Autoimmune arthritis in childhood, know as juvenile idiopathic arthritis (JIA), has a
heterogeneity, ranging from monoarthritis to recalcitrant polyarthritis, making it a model
disease in which to study immuno-regulation. Regulatory T cells, key players in
peripheral immune homeostasis are enriched in the joints of JIA patients, particularly
those with mild arthritis. To test the factors that lead to this enrichment, Treg trafficking
was examined in the context of JIA. Synovial Treg showed enhanced chemotaxis to the
inflammatory chemokine CCL5, widely detectable within the joint, when compared to
Treg from peripheral blood. The trafficking of a related, but highly inflammatory T cell
subset, Th17 cells, was also investigated. Th17 cells play a dominant role in murine
models of arthritis, yet their contribution to human disease is unknown. The data
presented here, showed that IL-17+ CD4 T cells were enriched in the joints of JIA
patients, by a CCR6 dependent mechanism and importantly, their frequency correlated
with the severity of disease course.
The majority of synovial IL-17+ CD4 T cells expressed a cytokine and chemokine
receptor phenotype intermediate between Th17 and Th1. Here it was shown that these
cells (Th17/1) expressed high levels of both Th17 and Th1 specific transcription factors,
RORC2 and T-bet. Modelling the generation of Th17/1 in vitro, Th17 cells ‘converted’

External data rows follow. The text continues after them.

(** * ProductStore (challenge-13): a shallow embedding and its properties

    The Go program keeps products in one SQLite table and reaches it only
    through [database/sql].  The embedding has three layers:

    - the data the program declares ([Product], Go [error] values built by
      [fmt.Errorf]);
    - the storage engine, as a state machine over a [World]: the committed
      table, the AUTOINCREMENT counter, the working copy of an open
      transaction, a script of storage faults the engine raises, and the
      trace of driver calls made so far;
    - the six operations of [ProductStore], written call for call after
      [solution-template.go] in a state monad over [World]. *)

From Stdlib Require Import ZArith String List Lia PrimFloat.
From stdpp Require Import base option list gmap strings.

Set Warnings "-register-all,-inexact-float".

Local Open Scope Z_scope.

(** ** Data model *)

(** Go's [int64], [int] (64 bits on the platforms the SQLite driver builds
    for) and [float64].  The program never computes on these values, it
    stores them and reads them back; the one arithmetic step, the successor
    taken by AUTOINCREMENT, is guarded against overflow in [db_Exec_insert]. *)
Definition int64 : Type := Z.
Definition int : Type := Z.
Definition float64 : Type := float.

Definition max_int64 : Z := 9223372036854775807.

Record Product : Type := mkProduct {
  ID : int64;
  Name : string;
  Price : float64;
  Quantity : int;
  Category : string
}.

Definition tableName : string := "products".

(** ** Go errors *)

(** [ErrNoRows] and [ErrTxDone] are the sentinels of [database/sql];
    [ErrDriver] is an error raised by the storage engine; [wrapError] is the
    value [fmt.Errorf] builds for a format with one [%w]: its message and
    the error it unwraps to, which is absent when the operand is [nil]. *)
Inductive error : Type :=
| ErrNoRows
| ErrTxDone
| ErrDriver (msg : string)
| wrapError (msg : string) (err : option error).

(** The [Error()] method. *)
Definition Error (e : error) : string :=
  match e with
  | ErrNoRows => "sql: no rows in result set"
  | ErrTxDone => "sql: transaction has already been committed or rolled back"
  | ErrDriver msg => msg
  | wrapError msg _ => msg
  end.

(** [fmt.Errorf(ctx + ": %w", err)], where [err] is a Go [error] value and
    may be [nil]: a nil operand prints as a bad verb and there is nothing
    to unwrap. *)
Definition Errorf (ctx : string) (err : option error) : error :=
  wrapError
    (ctx +:+ ": " +:+ match err with
                      | Some e => Error e
                      | None => "%!w(<nil>)"
                      end)
    err.

Definition Unwrap (e : error) : option error :=
  match e with
  | wrapError _ err => err
  | _ => None
  end.

Fixpoint error_eqb (a b : error) : bool :=
  match a, b with
  | ErrNoRows, ErrNoRows => true
  | ErrTxDone, ErrTxDone => true
  | ErrDriver m, ErrDriver n => String.eqb m n
  | wrapError m None, wrapError n None => String.eqb m n
  | wrapError m (Some x), wrapError n (Some y) => String.eqb m n && error_eqb x y
  | _, _ => false
  end.

(** [errors.Is]: walk the [Unwrap] chain looking for [target]. *)
Fixpoint errors_Is (err target : error) : bool :=
  error_eqb err target ||
  match err with
  | wrapError _ (Some e) => errors_Is e target
  | _ => false
  end.

(** A Go result pair [(value, error)]. *)
Inductive result (A : Type) : Type :=
| Ok (a : A)
| Err (e : error).
Arguments Ok {A} a.
Arguments Err {A} e.

Definition err_of {A : Type} (r : result A) : option error :=
  match r with
  | Ok _ => None
  | Err e => Some e
  end.

(** ** The storage engine *)

(** The driver calls the program makes, with the arguments that matter. *)
Inductive call : Type :=
| CExecInsert
| CLastInsertId
| CQueryRow (id : int64)
| CExecUpdate (id : int64)
| CExecDelete (id : int64)
| CQuery (query : string)
| CNext
| CScan
| CBegin
| CTxExec (id : int64) (quantity : int)
| CRollback
| CCommit.

Record event : Type := Event {
  ev_call : call;
  ev_err : option error
}.

(** [rows]: the committed table, in rowid order.  [seq]: the largest rowid
    the table ever held (its [sqlite_sequence] entry).  [open_tx]: the
    working copy of the transaction that is open, if any.  [script]: for
    each coming driver call, the fault the engine raises on it ([None]: the
    call goes through; past the end of the script nothing fails).
    [trace]: the driver calls made so far, oldest first. *)
Record World : Type := mkWorld {
  rows : list Product;
  seq : Z;
  open_tx : option (list Product);
  script : list (option string);
  trace : list event
}.

Definition set_rows (t : list Product) (w : World) : World :=
  mkWorld t (seq w) (open_tx w) (script w) (trace w).
Definition set_seq (n : Z) (w : World) : World :=
  mkWorld (rows w) n (open_tx w) (script w) (trace w).
Definition set_open_tx (o : option (list Product)) (w : World) : World :=
  mkWorld (rows w) (seq w) o (script w) (trace w).
Definition set_script (s : list (option string)) (w : World) : World :=
  mkWorld (rows w) (seq w) (open_tx w) s (trace w).
Definition set_trace (t : list event) (w : World) : World :=
  mkWorld (rows w) (seq w) (open_tx w) (script w) t.

(** The state monad the operations run in. *)
Definition M (A : Type) : Type := World → A * World.

#[global] Instance M_ret : MRet M := λ A a w, (a, w).
#[global] Instance M_bind : MBind M :=
  λ A B f m w, let '(a, w') := m w in f a w'.

(** The next entry of the fault script. *)
Definition fault : M (option string) :=
  λ w, match script w with
       | [] => (None, w)
       | o :: s => (o, set_script s w)
       end.

Definition record (c : call) (e : option error) : M unit :=
  λ w, (tt, set_trace (trace w ++ [Event c e]) w).

(** One driver call: the engine either raises the scripted fault and does
    nothing, or runs [body]; either way the call and its outcome are
    traced. *)
Definition driver {A : Type} (c : call) (body : M (result A)) : M (result A) :=
  f ← fault;
  r ← match f with
      | Some msg => mret (Err (ErrDriver msg))
      | None => body
      end;
  _ ← record c (err_of r);
  mret r.

(** [WHERE id = ?] on a table. *)
Definition find_row (id : int64) (t : list Product) : option Product :=
  List.find (λ r, ID r =? id) t.

Definition max_rowid (t : list Product) : Z :=
  fold_right (λ r m, Z.max (ID r) m) 0 t.

(** [INSERT INTO products (name, price, quantity, category) VALUES (?,?,?,?)]
    on [id INTEGER PRIMARY KEY AUTOINCREMENT]: the new rowid is one more
    than the largest the table holds or ever held, and the insert fails
    when that one is the largest int64.  The result carries the rowid. *)
Definition db_Exec_insert (name : string) (price : float64) (quantity : int)
    (category : string) : M (result int64) :=
  driver CExecInsert (λ w,
    let m := Z.max (max_rowid (rows w)) (seq w) in
    if m =? max_int64 then (Err (ErrDriver "database or disk is full"), w)
    else (Ok (m + 1),
          set_seq (m + 1)
            (set_rows (rows w ++ [mkProduct (m + 1) name price quantity category]) w))).

(** [r.LastInsertId()]: the identifier and an error; on an error the
    identifier is the zero value. *)
Definition LastInsertId (r : int64) : M (int64 * option error) :=
  x ← driver CLastInsertId (mret (Ok r));
  match x with
  | Ok id => mret (id, None)
  | Err e => mret (0, Some e)
  end.

(** [db.QueryRow("SELECT * FROM products WHERE id = ?", id)] followed by
    [Scan] into the five fields, in column order. *)
Definition db_QueryRow_Scan (id : int64) : M (result Product) :=
  driver (CQueryRow id) (λ w,
    match find_row id (rows w) with
    | Some r => (Ok r, w)
    | None => (Err ErrNoRows, w)
    end).

Definition update_row (product : Product) (r : Product) : Product :=
  if ID r =? ID product
  then mkProduct (ID r) (Name product) (Price product) (Quantity product)
         (Category product)
  else r.

(** [UPDATE products SET name = ?, price = ?, quantity = ?, category = ?
    WHERE id = ?]. *)
Definition db_Exec_update (product : Product) : M (result unit) :=
  driver (CExecUpdate (ID product)) (λ w,
    (Ok tt, set_rows (map (update_row product) (rows w)) w)).

(** [DELETE FROM products WHERE id = ?]. *)
Definition db_Exec_delete (id : int64) : M (result unit) :=
  driver (CExecDelete id) (λ w,
    (Ok tt, set_rows (List.filter (λ r, negb (ID r =? id)) (rows w)) w)).

(** A result set: the rows still to come. *)
Definition Rows : Type := list Product.

(** [db.Query(query, category)] for the two statements [ListProducts]
    builds.  The statement without a placeholder leaves the argument
    unused; [category = ?] compares text byte for byte. *)
Definition db_Query (query : string) (category : string) : M (result Rows) :=
  driver (CQuery query) (λ w,
    if String.eqb query ("SELECT * FROM " +:+ tableName) then (Ok (rows w), w)
    else if String.eqb query ("SELECT * FROM " +:+ tableName +:+ " WHERE category = ?")
    then (Ok (List.filter (λ r, String.eqb (Category r) category) (rows w)), w)
    else (Err (ErrDriver "SQL logic error"), w)).

(** [rows.Next()]: [true] when a row is ready; [false] at the end of the
    result set and also when the engine fails while stepping, in which
    case the fault is kept for [rows.Err()]. *)
Definition rows_Next (rs : Rows) : M bool :=
  r ← driver CNext (mret (Ok (negb (bool_decide (rs = [])))));
  match r with
  | Ok more => mret more
  | Err _ => mret false
  end.

(** [rows.Scan(&p.ID, &p.Name, &p.Price, &p.Quantity, &p.Category)] on the
    current row. *)
Definition rows_Scan (current : Product) : M (result Product) :=
  driver CScan (mret (Ok current)).

(** [db.Begin()]: the transaction starts from the committed table. *)
Definition db_Begin : M (result unit) :=
  driver CBegin (λ w, (Ok tt, set_open_tx (Some (rows w)) w)).

Definition update_quantity (id : int64) (quantity : int) (r : Product) : Product :=
  if ID r =? id
  then mkProduct (ID r) (Name r) (Price r) quantity (Category r)
  else r.

(** [tx.Exec("UPDATE products SET quantity = ? WHERE id = ?", quantity, id)]:
    a write to the transaction's working copy. *)
Definition tx_Exec_update (quantity : int) (id : int64) : M (result unit) :=
  driver (CTxExec id quantity) (λ w,
    match open_tx w with
    | Some t => (Ok tt, set_open_tx (Some (map (update_quantity id quantity) t)) w)
    | None => (Err ErrTxDone, w)
    end).

(** [tx.Rollback()]: the working copy is dropped.  When the engine fails
    to roll back, the transaction stays as it was. *)
Definition tx_Rollback : M (option error) :=
  r ← driver CRollback (λ w,
        match open_tx w with
        | Some _ => (Ok tt, set_open_tx None w)
        | None => (Err ErrTxDone, w)
        end);
  mret (err_of r).

(** [tx.Commit()]: the working copy becomes the committed table. *)
Definition tx_Commit : M (option error) :=
  r ← driver CCommit (λ w,
        match open_tx w with
        | Some t => (Ok tt, set_open_tx None (set_rows t w))
        | None => (Err ErrTxDone, w)
        end);
  mret (err_of r).

(** ** ProductStore *)

(** [CreateProduct]: the caller's struct comes back with its [ID] field as
    the call leaves it. *)
Definition set_ID (id : int64) (p : Product) : Product :=
  mkProduct id (Name p) (Price p) (Quantity p) (Category p).

Definition CreateProduct (product : Product) : M (Product * option error) :=
  r ← db_Exec_insert (Name product) (Price product) (Quantity product)
        (Category product);
  match r with
  | Err err => mret (product, Some (Errorf "insert product" (Some err)))
  | Ok r =>
      '(id, err) ← LastInsertId r;
      let product := set_ID id product in
      match err with
      | Some _ => mret (product, Some (Errorf "get product id" err))
      | None => mret (product, None)
      end
  end.

Definition GetProduct (id : int64) : M (result Product) :=
  r ← db_QueryRow_Scan id;
  match r with
  | Err err => mret (Err (Errorf "get product" (Some err)))
  | Ok p => mret (Ok p)
  end.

to Th17/1 under conditions which mimicked the disease site, namely low TGFβ and high
IL-12 levels. Using CD161, a human Th17 marker, it was shown that synovial Th17/1
cells, and unexpectedly, a large proportion of Th1 cells expressed CD161. This study
provided evidence to support a Th17 origin for Th1 cells expressing CD161. In vitro,
Th17 cells which converted to a Th1 phenotype maintained CD161 expression, whilst in
the joint CD161+ Th1 cells shared features with Th17 cells, with shared T cell receptor
clonality and expression of RORC2, although they were IL-17 negative. We propose that
Th17 cells may 'convert' to Th17/1 and Th1 cells in human arthritis. Therefore therapies
targeting the induction of Th17 cells could also attenuate the Th17/1 and Th1 effector
populations within the inflamed joint